Pour répondre à cette question, il est toutefois nécessaire de d’abord se demander de ce qui donne leur valeur aux choses : dans le langage courant, prix et valeur sont très souvent confondus, mais a-t-on vraiment raison de les utiliser comme synonymes ? N’y a-t-il pas un intérêt à les dissocier ? Regardons ce que les économistes ont à nous dire sur cette question.

Adam Smith
« Modern economics? Yeah, I did this during a lazzy sunday. Was fun. » © Droits réservés

Intuitivement, lorsque l’on réfléchit à la valeur, l’on est tenté de partir en quête d’une mesure « objective », mesurable, de cette dernière. Les physiocrates, au XVIIIème siècle, ont ainsi proposé que c’était de la terre et de son exploitation que celle-ci découlait. Puis, constatant l’étroitesse de cette définition (quid de l’industrie ?), les premiers économistes modernes, dit « classiques », ont postulé que la valeur des choses venait plutôt de la quantité de travail nécessaire à leur production : c’est ce que l’on nomme la valeur-travail. Adam Smith a été le premier à proposer cette idée, en 1776, et il a ensuite été suivi par des noms aussi illustres que David Ricardo, Thomas Malthus et Karl Marx.

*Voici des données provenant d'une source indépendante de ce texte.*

(** * b2/backend.go: backoff, retry and reauthorization around the raw B2 client

    A shallow embedding of [src/b2/backend.go].  The file wraps the baseline
    (raw) interfaces of the b2 package with backoff and retry semantics.

    Conventions of the embedding.
    - [time.Duration] is an [int64] count of nanoseconds: a [Z] with the
      wrap-around of the additions and multiplications written out
      ([wrap64]).
    - A Go [error] value is an [option error]: [None] is [nil].
    - Effects are explicit: a call is a function from the state before to the
      result and the state after it.  The state holds the world outside this
      layer (remote service, raw client, clock, context, random source), the
      [*beRoot] objects by address, and the variable captured by the closures
      of the enclosing function.  It also holds a log of the raw calls and of
      the waits performed, which only the theorems read.
    - The [for] loop of [withBackoff] has no bound: it is embedded with fuel,
      and running out of fuel is the absence of a result ([None]). *)

From Stdlib Require Import ZArith QArith Qround Lqa Lia List String Bool Sorted.
From Stdlib Require Import Floats Uint63.
Import ListNotations.
Open Scope Z_scope.

(** ** Durations *)

Definition Millisecond : Z := 1000000.
Definition Second : Z := 1000 * Millisecond.

(** Wrap-around of a signed 64-bit integer. *)
Definition wrap64 (z : Z) : Z := (z + 2 ^ 63) mod 2 ^ 64 - 2 ^ 63.


(** ** float64 arithmetic

    The theorems are stated on exact rational arithmetic: [float64] values are
    rationals, [/], [*], [+] and [-] are exact, and the conversion
    [time.Duration(f)] discards the fraction (truncation towards zero).  The
    rounding of binary64 is therefore not part of [jitter]; [jitter64] below
    is the same function on IEEE binary64 numbers and is used to evaluate the
    code at concrete inputs. *)

(** [time.Duration(f)]: the fraction is discarded. *)
Definition Qtrunc (q : Q) : Z := Z.quot (Qnum q) (Z.pos (Qden q)).

(** The body of [jitter] once [rand.Float64()] has returned [draw]. *)
Definition jitter_of (draw : Q) (d : Z) : Z :=
  let f := inject_Z d in
  let f := (f / 50)%Q in
  let f := (f + f * (draw - (1 # 2)))%Q in
  Qtrunc f.




(** ** The world outside this layer *)

(** [math/rand]'s shared source: [rand.Float64()] returns a number of [0,1)
    and advances the source. *)
Class Runtime (World : Type) := rand_Float64 : World -> Q * World.

Definition error := string.

(** An [io.Reader] is a stream of the world, named by a number. *)
Definition io_Reader := nat.

(** The address of a [*beRoot]. *)
Definition ptr := nat.

(** What the log records: one entry per call to the raw client and one per
    [select] of [withBackoff]. *)
Inductive event : Type :=
| RawAuthorizeAccount (account key : string)
| RawCreateBucket (name btype : string)
| RawListBuckets
| RawDeleteBucket
| RawGetUploadURL
| RawUploadFile (name : string)
| RawDeleteFileVersion
| Waited (d : Z).

Section Model.

Context {World : Type} `{Runtime World}.

(** [context.Context], as far as this file uses it.  [select_Done d w] is the
    [select] between [<-ctx.Done()] and [<-time.After(d)] run in world [w]:
    [true] when the [ctx.Done()] case is taken.  [ctx_Err] is [ctx.Err()],
    which is not [nil] once [Done] is closed. *)
Record GoContext : Type := {
  select_Done : Z -> World -> bool * World;
  ctx_Err : World -> error
}.

(** Modelled from the spec: the raw File handle (b2FileInterface), declared
    outside [backend.go]; section 6 gives [deleteFileVersion(ctx) -> error]. *)
Record b2FileInterface : Type := {
  b2_deleteFileVersion : GoContext -> World -> option error * World
}.

(** Modelled from the spec: the raw UploadTarget handle (b2URLInterface),
    declared outside [backend.go]; section 6 gives [uploadFile(ctx,
    contentReader, size, name, contentType, contentHash, metadata) ->
    (rawFile, error)].  A result [(v, err)] of which the code uses [v] only
    when [err] is [nil] is a sum. *)
Record b2URLInterface : Type := {
  b2_uploadFile : GoContext -> io_Reader -> Z -> string -> string -> string ->
                  list (string * string) -> World -> (error + b2FileInterface) * World
}.

(** Modelled from the spec: the raw Bucket handle (b2BucketInterface),
    declared outside [backend.go]; section 6 gives [name() -> string],
    [deleteBucket(ctx) -> error] and [getUploadURL(ctx) -> (rawUploadTarget,
    error)]. *)
Record b2BucketInterface : Type := {
  b2_name : string;
  b2_deleteBucket : GoContext -> World -> option error * World;
  b2_getUploadURL : GoContext -> World -> (error + b2URLInterface) * World
}.

(** Modelled from the spec: the raw client of a Session (b2RootInterface),
    declared outside [backend.go]; section 6 gives the three calls and the
    classification hooks [transient], [reauth] and [backoff], which are
    functions of the error value. *)
Record b2RootInterface : Type := {
  b2_backoff : option error -> Z * bool;
  b2_reauth : option error -> bool;
  b2_transient : option error -> bool;
  b2_authorizeAccount : GoContext -> string -> string -> World -> option error * World;
  b2_createBucket : GoContext -> string -> string -> World -> (error + b2BucketInterface) * World;
  b2_listBuckets : GoContext -> World -> (error + list b2BucketInterface) * World
}.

Toutefois, cette quête d’une mesure objective de la valeur se heurte à un paradoxe, le paradoxe de la valeur (#imaginationIsOverrated) : vous voilà en train de randonner en plein cœur de l’Australie quand, tout à coup, votre pied bute sur une sorte de pierre brillante. Intrigué(e), vous vous penchez et vous remarquez que c’est… un diamant. Dont vous êtes désormais l’heureux propriétaire. Combien de travail vous aura-t-il fallu pour « produire » ce diamant ? Zéro ! Puisque vous l’avez trouvé complètement par hasard. D’après la valeur-travail, celui-ci ne devrait donc pas avoir beaucoup de valeur. Cependant, si vous allez toquer à la porte d’un négociant à Anvers, il y a de fortes chances pour que vous repartiez avec une belle liasse de billets dans votre portefeuille… Comment résoudre cette énigme ?

À la fin du XIXème siècle, les économistes dit « néoclassiques » vont proposer une solution, tellement féconde qu’elle est aujourd’hui encore au cœur de la science économique : à la valeur-travail, ils vont préférer la valeur-utilité. Cette dernière nous dit ainsi que les choses n’ont pas de valeur intrinsèque : elles n’en n’ont que parce que nous leur en donnons. Pour le dire avec des mots de chercheur en science économique, ce sont nos préférences qui déterminent la valeur que nous accordons aux choses : si vous adorez Star Wars et que l’amour de votre vie pas trop1, cet univers aura nettement plus de valeur à vos yeux qu’à la sienne – et vous serez vraisemblablement prêt à allouer de nombreuses ressources, que ce soit de l’argent, du temps, de l’énergie, pour profiter de cet univers en vous achetant des figurines, en allant faire la queue le jour de la sortie d’un nouveau film, etc.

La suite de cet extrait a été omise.